• [About this exercise]:
Make an exact reproduction of all the data.

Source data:

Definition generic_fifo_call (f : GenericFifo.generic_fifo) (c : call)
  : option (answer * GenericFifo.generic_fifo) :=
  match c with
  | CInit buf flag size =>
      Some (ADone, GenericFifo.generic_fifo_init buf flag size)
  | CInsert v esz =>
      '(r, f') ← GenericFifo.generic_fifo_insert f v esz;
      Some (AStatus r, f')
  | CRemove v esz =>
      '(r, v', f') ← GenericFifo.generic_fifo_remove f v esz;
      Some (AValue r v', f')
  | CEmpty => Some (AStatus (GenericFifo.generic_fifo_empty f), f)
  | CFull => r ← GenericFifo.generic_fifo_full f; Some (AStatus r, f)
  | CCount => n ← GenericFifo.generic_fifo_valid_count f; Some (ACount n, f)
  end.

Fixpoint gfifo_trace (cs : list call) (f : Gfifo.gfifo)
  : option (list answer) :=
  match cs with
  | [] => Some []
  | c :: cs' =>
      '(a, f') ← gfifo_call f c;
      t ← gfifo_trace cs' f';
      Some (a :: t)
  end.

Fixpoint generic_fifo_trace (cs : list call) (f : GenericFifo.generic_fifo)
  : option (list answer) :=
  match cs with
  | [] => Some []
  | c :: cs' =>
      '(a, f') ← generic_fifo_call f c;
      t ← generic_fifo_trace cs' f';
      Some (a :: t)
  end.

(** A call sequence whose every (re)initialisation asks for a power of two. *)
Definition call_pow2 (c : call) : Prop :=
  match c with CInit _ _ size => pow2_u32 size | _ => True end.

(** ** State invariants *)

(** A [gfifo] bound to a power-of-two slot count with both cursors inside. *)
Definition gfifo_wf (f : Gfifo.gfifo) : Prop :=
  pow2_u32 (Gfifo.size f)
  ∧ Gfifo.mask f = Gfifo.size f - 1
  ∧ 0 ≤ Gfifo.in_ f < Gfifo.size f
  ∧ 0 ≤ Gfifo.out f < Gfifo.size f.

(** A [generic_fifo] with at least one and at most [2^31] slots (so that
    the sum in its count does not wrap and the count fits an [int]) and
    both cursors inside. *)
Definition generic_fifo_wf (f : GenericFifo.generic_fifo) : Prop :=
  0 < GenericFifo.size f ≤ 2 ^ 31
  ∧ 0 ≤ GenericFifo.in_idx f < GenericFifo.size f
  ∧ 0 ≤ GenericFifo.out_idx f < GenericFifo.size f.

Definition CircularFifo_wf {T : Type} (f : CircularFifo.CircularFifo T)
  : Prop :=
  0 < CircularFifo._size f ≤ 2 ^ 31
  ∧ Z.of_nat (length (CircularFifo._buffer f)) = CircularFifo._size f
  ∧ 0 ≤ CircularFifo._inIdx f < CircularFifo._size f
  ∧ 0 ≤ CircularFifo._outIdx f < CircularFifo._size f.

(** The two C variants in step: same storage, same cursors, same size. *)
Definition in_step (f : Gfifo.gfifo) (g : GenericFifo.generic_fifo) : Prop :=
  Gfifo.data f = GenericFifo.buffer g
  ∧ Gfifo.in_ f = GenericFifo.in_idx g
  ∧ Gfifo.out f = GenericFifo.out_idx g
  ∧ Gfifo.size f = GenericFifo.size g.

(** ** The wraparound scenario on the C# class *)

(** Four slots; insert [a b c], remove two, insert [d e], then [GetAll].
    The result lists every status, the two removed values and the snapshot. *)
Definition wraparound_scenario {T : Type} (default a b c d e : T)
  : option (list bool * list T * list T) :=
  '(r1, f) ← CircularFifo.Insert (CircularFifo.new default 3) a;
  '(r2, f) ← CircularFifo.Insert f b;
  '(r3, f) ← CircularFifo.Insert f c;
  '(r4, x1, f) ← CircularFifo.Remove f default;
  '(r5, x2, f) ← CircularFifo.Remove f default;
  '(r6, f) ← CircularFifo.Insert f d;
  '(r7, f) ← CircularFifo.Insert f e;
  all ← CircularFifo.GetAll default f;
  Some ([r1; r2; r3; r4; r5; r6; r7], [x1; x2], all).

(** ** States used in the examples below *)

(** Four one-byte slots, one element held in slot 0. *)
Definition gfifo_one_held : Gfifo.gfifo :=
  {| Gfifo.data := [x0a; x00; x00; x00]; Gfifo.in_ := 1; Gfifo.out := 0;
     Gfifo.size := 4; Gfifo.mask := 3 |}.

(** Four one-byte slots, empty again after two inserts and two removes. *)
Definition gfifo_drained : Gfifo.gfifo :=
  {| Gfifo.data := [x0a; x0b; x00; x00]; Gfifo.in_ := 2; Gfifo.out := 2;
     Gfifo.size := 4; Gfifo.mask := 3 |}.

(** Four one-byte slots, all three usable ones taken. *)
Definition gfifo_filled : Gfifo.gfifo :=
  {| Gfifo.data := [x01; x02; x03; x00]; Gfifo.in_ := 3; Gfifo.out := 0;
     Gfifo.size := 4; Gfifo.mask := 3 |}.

• [Completed exercise]:
Definition generic_fifo_call (f : GenericFifo.generic_fifo) (c : call)
  : option (answer * GenericFifo.generic_fifo) :=
  match c with
  | CInit buf flag size =>
      Some (ADone, GenericFifo.generic_fifo_init buf flag size)
  | CInsert v esz =>
      '(r, f') ← GenericFifo.generic_fifo_insert f v esz;
      Some (AStatus r, f')
  | CRemove v esz =>
      '(r, v', f') ← GenericFifo.generic_fifo_remove f v esz;
      Some (AValue r v', f')
  | CEmpty => Some (AStatus (GenericFifo.generic_fifo_empty f), f)
  | CFull => r ← GenericFifo.generic_fifo_full f; Some (AStatus r, f)
  | CCount => n ← GenericFifo.generic_fifo_valid_count f; Some (ACount n, f)
  end.

Fixpoint gfifo_trace (cs : list call) (f : Gfifo.gfifo)
  : option (list answer) :=
  match cs with
  | [] => Some []
  | c :: cs' =>
      '(a, f') ← gfifo_call f c;
      t ← gfifo_trace cs' f';
      Some (a :: t)
  end.

Fixpoint generic_fifo_trace (cs : list call) (f : GenericFifo.generic_fifo)
  : option (list answer) :=
  match cs with
  | [] => Some []
  | c :: cs' =>
      '(a, f') ← generic_fifo_call f c;
      t ← generic_fifo_trace cs' f';
      Some (a :: t)
  end.

(** A call sequence whose every (re)initialisation asks for a power of two. *)
Definition call_pow2 (c : call) : Prop :=
  match c with CInit _ _ size => pow2_u32 size | _ => True end.

(** ** State invariants *)

(** A [gfifo] bound to a power-of-two slot count with both cursors inside. *)
Definition gfifo_wf (f : Gfifo.gfifo) : Prop :=
  pow2_u32 (Gfifo.size f)
  ∧ Gfifo.mask f = Gfifo.size f - 1
  ∧ 0 ≤ Gfifo.in_ f < Gfifo.size f
  ∧ 0 ≤ Gfifo.out f < Gfifo.size f.

(** A [generic_fifo] with at least one and at most [2^31] slots (so that
    the sum in its count does not wrap and the count fits an [int]) and
    both cursors inside. *)
Definition generic_fifo_wf (f : GenericFifo.generic_fifo) : Prop :=
  0 < GenericFifo.size f ≤ 2 ^ 31
  ∧ 0 ≤ GenericFifo.in_idx f < GenericFifo.size f
  ∧ 0 ≤ GenericFifo.out_idx f < GenericFifo.size f.

Definition CircularFifo_wf {T : Type} (f : CircularFifo.CircularFifo T)
  : Prop :=
  0 < CircularFifo._size f ≤ 2 ^ 31
  ∧ Z.of_nat (length (CircularFifo._buffer f)) = CircularFifo._size f
  ∧ 0 ≤ CircularFifo._inIdx f < CircularFifo._size f
  ∧ 0 ≤ CircularFifo._outIdx f < CircularFifo._size f.

(** The two C variants in step: same storage, same cursors, same size. *)
Definition in_step (f : Gfifo.gfifo) (g : GenericFifo.generic_fifo) : Prop :=
  Gfifo.data f = GenericFifo.buffer g
  ∧ Gfifo.in_ f = GenericFifo.in_idx g
  ∧ Gfifo.out f = GenericFifo.out_idx g
  ∧ Gfifo.size f = GenericFifo.size g.

(** ** The wraparound scenario on the C# class *)

(** Four slots; insert [a b c], remove two, insert [d e], then [GetAll].
    The result lists every status, the two removed values and the snapshot. *)
Definition wraparound_scenario {T : Type} (default a b c d e : T)
  : option (list bool * list T * list T) :=
  '(r1, f) ← CircularFifo.Insert (CircularFifo.new default 3) a;
  '(r2, f) ← CircularFifo.Insert f b;
  '(r3, f) ← CircularFifo.Insert f c;
  '(r4, x1, f) ← CircularFifo.Remove f default;
  '(r5, x2, f) ← CircularFifo.Remove f default;
  '(r6, f) ← CircularFifo.Insert f d;
  '(r7, f) ← CircularFifo.Insert f e;
  all ← CircularFifo.GetAll default f;
  Some ([r1; r2; r3; r4; r5; r6; r7], [x1; x2], all).

(** ** States used in the examples below *)

(** Four one-byte slots, one element held in slot 0. *)
Definition gfifo_one_held : Gfifo.gfifo :=
  {| Gfifo.data := [x0a; x00; x00; x00]; Gfifo.in_ := 1; Gfifo.out := 0;
     Gfifo.size := 4; Gfifo.mask := 3 |}.

(** Four one-byte slots, empty again after two inserts and two removes. *)
Definition gfifo_drained : Gfifo.gfifo :=
  {| Gfifo.data := [x0a; x0b; x00; x00]; Gfifo.in_ := 2; Gfifo.out := 2;
     Gfifo.size := 4; Gfifo.mask := 3 |}.

(** Four one-byte slots, all three usable ones taken. *)
Definition gfifo_filled : Gfifo.gfifo :=
  {| Gfifo.data := [x01; x02; x03; x00]; Gfifo.in_ := 3; Gfifo.out := 0;
     Gfifo.size := 4; Gfifo.mask := 3 |}.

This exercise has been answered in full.